* _TASK BRIEF_: Search each line below for the word "Arguments" and list those that contain it.
━━━━
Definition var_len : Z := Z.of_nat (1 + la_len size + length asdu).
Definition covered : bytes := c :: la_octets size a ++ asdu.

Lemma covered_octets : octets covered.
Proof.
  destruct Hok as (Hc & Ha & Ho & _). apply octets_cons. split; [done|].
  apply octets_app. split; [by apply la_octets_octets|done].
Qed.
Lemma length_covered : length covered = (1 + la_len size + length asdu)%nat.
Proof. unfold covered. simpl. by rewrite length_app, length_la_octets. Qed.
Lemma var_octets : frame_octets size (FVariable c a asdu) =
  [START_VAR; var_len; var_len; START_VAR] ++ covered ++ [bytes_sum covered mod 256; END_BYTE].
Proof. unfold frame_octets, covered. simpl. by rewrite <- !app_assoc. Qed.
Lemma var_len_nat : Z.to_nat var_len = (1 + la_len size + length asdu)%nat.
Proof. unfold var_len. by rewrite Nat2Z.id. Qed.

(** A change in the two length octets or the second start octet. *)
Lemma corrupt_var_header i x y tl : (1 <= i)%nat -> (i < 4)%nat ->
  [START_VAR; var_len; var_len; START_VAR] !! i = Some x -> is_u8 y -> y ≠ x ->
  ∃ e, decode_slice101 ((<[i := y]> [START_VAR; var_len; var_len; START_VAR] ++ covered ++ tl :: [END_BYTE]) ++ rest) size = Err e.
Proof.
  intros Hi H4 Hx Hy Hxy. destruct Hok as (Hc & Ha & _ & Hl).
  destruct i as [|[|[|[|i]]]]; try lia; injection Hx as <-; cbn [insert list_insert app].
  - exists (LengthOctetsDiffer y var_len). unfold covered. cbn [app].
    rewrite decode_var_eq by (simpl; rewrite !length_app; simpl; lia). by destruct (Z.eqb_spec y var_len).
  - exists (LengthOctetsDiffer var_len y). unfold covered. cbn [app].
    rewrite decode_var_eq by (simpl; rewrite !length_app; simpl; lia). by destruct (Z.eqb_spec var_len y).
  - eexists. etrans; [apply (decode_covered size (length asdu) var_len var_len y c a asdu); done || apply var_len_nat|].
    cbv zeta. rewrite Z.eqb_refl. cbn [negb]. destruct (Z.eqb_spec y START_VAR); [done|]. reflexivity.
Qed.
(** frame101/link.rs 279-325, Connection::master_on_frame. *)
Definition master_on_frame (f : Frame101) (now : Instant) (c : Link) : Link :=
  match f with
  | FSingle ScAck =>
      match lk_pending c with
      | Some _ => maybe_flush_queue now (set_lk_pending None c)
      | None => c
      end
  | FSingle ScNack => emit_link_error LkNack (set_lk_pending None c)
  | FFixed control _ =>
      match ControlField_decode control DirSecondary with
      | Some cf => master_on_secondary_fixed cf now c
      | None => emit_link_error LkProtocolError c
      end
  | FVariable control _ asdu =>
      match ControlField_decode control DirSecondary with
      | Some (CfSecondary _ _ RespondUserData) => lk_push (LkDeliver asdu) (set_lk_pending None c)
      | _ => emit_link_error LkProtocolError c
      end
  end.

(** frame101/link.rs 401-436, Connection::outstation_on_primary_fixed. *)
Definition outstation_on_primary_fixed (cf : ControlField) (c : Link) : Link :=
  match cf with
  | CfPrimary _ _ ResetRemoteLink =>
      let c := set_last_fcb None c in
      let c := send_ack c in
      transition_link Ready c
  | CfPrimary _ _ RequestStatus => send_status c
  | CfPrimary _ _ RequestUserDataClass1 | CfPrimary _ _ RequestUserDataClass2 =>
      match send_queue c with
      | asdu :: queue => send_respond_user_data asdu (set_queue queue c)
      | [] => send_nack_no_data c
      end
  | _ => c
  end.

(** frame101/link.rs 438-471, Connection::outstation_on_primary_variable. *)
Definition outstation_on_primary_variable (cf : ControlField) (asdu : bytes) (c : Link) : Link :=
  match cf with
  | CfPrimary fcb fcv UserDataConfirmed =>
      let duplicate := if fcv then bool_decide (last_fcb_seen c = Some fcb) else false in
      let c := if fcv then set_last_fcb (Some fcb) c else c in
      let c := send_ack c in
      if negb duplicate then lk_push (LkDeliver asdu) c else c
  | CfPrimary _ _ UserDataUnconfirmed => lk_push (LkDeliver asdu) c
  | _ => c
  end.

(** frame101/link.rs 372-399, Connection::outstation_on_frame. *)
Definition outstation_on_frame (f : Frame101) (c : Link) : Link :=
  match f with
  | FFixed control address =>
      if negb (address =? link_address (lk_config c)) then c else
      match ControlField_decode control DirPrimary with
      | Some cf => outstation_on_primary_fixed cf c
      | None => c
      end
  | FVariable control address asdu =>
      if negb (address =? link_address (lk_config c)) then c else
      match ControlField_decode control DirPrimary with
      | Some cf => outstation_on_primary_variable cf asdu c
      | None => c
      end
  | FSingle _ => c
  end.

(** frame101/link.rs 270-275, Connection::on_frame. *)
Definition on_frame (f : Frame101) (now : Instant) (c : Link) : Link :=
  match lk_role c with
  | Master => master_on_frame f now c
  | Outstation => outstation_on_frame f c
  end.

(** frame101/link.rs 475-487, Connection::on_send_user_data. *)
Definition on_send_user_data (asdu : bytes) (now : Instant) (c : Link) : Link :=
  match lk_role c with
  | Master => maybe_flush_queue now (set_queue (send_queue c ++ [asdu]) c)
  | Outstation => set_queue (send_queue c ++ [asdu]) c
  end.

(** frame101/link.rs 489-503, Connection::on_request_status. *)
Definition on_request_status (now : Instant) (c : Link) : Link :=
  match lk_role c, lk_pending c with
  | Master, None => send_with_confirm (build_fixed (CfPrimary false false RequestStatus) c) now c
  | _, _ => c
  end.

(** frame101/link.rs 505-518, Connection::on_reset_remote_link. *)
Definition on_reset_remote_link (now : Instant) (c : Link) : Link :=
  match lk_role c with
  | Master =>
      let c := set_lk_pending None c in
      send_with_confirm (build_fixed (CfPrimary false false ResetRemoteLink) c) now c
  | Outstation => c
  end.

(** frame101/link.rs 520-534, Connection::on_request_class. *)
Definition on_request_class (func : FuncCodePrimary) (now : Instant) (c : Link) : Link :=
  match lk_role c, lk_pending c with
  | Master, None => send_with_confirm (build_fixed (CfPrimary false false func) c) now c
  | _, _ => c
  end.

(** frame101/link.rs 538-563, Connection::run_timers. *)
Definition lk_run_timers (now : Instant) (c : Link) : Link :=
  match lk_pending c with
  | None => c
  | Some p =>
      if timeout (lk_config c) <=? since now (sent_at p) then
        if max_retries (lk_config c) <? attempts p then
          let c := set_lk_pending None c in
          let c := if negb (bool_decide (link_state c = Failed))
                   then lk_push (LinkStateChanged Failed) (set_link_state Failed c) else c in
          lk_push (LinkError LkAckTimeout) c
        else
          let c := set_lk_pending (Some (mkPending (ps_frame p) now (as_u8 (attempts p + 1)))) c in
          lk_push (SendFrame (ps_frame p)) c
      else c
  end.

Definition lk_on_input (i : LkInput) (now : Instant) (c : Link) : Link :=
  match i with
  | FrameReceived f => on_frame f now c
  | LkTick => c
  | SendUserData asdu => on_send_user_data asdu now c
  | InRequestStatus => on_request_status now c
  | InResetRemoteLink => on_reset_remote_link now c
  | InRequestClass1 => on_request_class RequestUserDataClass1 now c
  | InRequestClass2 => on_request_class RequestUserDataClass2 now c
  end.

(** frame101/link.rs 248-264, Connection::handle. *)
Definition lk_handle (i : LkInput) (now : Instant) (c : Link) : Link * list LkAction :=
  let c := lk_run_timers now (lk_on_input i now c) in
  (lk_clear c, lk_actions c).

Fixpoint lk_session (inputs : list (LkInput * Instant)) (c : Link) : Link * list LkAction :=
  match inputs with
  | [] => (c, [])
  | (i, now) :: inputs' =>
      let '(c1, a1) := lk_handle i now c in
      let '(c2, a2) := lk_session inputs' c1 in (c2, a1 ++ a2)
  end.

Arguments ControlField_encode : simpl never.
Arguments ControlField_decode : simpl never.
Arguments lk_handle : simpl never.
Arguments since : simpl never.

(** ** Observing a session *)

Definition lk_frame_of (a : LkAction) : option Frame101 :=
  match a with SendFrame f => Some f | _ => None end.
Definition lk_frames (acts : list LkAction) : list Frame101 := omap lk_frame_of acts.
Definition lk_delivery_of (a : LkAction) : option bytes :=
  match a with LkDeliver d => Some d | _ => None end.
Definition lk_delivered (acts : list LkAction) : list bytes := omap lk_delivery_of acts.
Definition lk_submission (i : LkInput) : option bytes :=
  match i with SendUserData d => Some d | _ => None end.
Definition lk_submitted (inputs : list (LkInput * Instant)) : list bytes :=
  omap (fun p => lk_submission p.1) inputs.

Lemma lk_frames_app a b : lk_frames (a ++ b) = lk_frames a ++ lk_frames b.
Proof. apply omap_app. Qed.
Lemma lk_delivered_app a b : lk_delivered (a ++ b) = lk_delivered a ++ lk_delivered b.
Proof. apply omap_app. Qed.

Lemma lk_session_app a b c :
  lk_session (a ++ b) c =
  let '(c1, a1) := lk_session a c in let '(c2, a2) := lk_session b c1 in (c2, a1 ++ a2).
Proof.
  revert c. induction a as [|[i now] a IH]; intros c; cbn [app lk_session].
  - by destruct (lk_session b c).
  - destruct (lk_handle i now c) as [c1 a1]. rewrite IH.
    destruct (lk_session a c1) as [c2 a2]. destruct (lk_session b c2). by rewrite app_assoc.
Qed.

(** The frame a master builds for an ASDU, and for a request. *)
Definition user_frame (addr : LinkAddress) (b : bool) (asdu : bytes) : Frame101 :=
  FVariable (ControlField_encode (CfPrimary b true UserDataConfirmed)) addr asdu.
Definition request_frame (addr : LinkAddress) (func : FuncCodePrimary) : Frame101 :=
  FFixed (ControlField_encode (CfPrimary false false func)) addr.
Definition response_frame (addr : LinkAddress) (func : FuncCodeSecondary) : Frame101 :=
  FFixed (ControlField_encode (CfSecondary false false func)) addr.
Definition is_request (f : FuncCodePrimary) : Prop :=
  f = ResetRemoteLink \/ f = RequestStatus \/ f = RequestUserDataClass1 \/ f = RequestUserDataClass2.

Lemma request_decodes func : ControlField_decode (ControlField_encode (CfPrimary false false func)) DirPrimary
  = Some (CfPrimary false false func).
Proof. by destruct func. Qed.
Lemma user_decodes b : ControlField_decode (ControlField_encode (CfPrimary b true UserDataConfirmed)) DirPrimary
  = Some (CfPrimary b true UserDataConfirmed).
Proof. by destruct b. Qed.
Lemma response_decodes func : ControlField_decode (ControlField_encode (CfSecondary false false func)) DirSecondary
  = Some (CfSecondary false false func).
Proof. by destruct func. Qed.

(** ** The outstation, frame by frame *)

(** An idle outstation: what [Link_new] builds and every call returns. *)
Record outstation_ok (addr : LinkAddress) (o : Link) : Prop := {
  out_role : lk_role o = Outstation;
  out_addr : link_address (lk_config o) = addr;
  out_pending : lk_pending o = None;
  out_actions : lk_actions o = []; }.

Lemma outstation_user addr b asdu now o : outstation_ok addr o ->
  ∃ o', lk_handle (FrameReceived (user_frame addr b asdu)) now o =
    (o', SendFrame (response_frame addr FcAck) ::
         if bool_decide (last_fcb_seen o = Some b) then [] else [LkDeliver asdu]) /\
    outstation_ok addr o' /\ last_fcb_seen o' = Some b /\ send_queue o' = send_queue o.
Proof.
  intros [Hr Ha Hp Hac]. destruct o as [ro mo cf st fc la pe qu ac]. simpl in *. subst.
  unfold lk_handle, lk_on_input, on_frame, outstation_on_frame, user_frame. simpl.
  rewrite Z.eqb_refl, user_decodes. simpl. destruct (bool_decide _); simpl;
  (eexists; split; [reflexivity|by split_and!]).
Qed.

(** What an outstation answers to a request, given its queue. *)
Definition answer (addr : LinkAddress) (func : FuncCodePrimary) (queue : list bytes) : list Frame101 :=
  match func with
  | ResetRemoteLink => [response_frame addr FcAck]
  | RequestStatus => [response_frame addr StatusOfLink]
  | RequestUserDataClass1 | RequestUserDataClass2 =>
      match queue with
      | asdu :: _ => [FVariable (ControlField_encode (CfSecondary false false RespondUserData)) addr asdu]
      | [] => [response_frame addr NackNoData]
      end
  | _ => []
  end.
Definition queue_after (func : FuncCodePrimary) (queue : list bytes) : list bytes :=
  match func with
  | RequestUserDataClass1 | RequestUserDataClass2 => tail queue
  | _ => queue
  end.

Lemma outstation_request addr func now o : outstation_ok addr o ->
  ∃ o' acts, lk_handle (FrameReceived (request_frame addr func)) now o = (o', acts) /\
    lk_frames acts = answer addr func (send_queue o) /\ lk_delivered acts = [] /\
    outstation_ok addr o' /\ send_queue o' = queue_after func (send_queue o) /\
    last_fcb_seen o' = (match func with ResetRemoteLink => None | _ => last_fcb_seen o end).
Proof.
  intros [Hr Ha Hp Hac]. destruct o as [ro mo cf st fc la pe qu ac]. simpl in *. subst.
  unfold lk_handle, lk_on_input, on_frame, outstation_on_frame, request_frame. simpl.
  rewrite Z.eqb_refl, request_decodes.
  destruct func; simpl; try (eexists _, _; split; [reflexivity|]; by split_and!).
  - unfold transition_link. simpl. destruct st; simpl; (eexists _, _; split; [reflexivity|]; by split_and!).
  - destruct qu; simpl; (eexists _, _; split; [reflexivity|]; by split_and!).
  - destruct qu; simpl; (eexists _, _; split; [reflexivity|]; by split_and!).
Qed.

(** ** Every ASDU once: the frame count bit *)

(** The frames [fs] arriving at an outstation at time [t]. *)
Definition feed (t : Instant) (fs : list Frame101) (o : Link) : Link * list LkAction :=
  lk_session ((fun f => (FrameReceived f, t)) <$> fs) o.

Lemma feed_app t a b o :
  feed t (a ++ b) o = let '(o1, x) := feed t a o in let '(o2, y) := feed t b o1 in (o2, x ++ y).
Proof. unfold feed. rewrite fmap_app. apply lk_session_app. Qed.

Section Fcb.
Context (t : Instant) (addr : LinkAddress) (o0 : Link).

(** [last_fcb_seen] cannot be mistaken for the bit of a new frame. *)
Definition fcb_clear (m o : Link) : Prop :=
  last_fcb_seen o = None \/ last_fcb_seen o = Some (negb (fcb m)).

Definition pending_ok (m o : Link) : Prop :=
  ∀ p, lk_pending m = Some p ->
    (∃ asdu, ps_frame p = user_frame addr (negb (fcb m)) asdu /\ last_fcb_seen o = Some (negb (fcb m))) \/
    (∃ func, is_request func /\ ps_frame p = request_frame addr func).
━━━━
* _COMPLETED EXERCISE_:
Arguments ControlField_encode : simpl never.
Arguments ControlField_decode : simpl never.
Arguments lk_handle : simpl never.
Arguments since : simpl never.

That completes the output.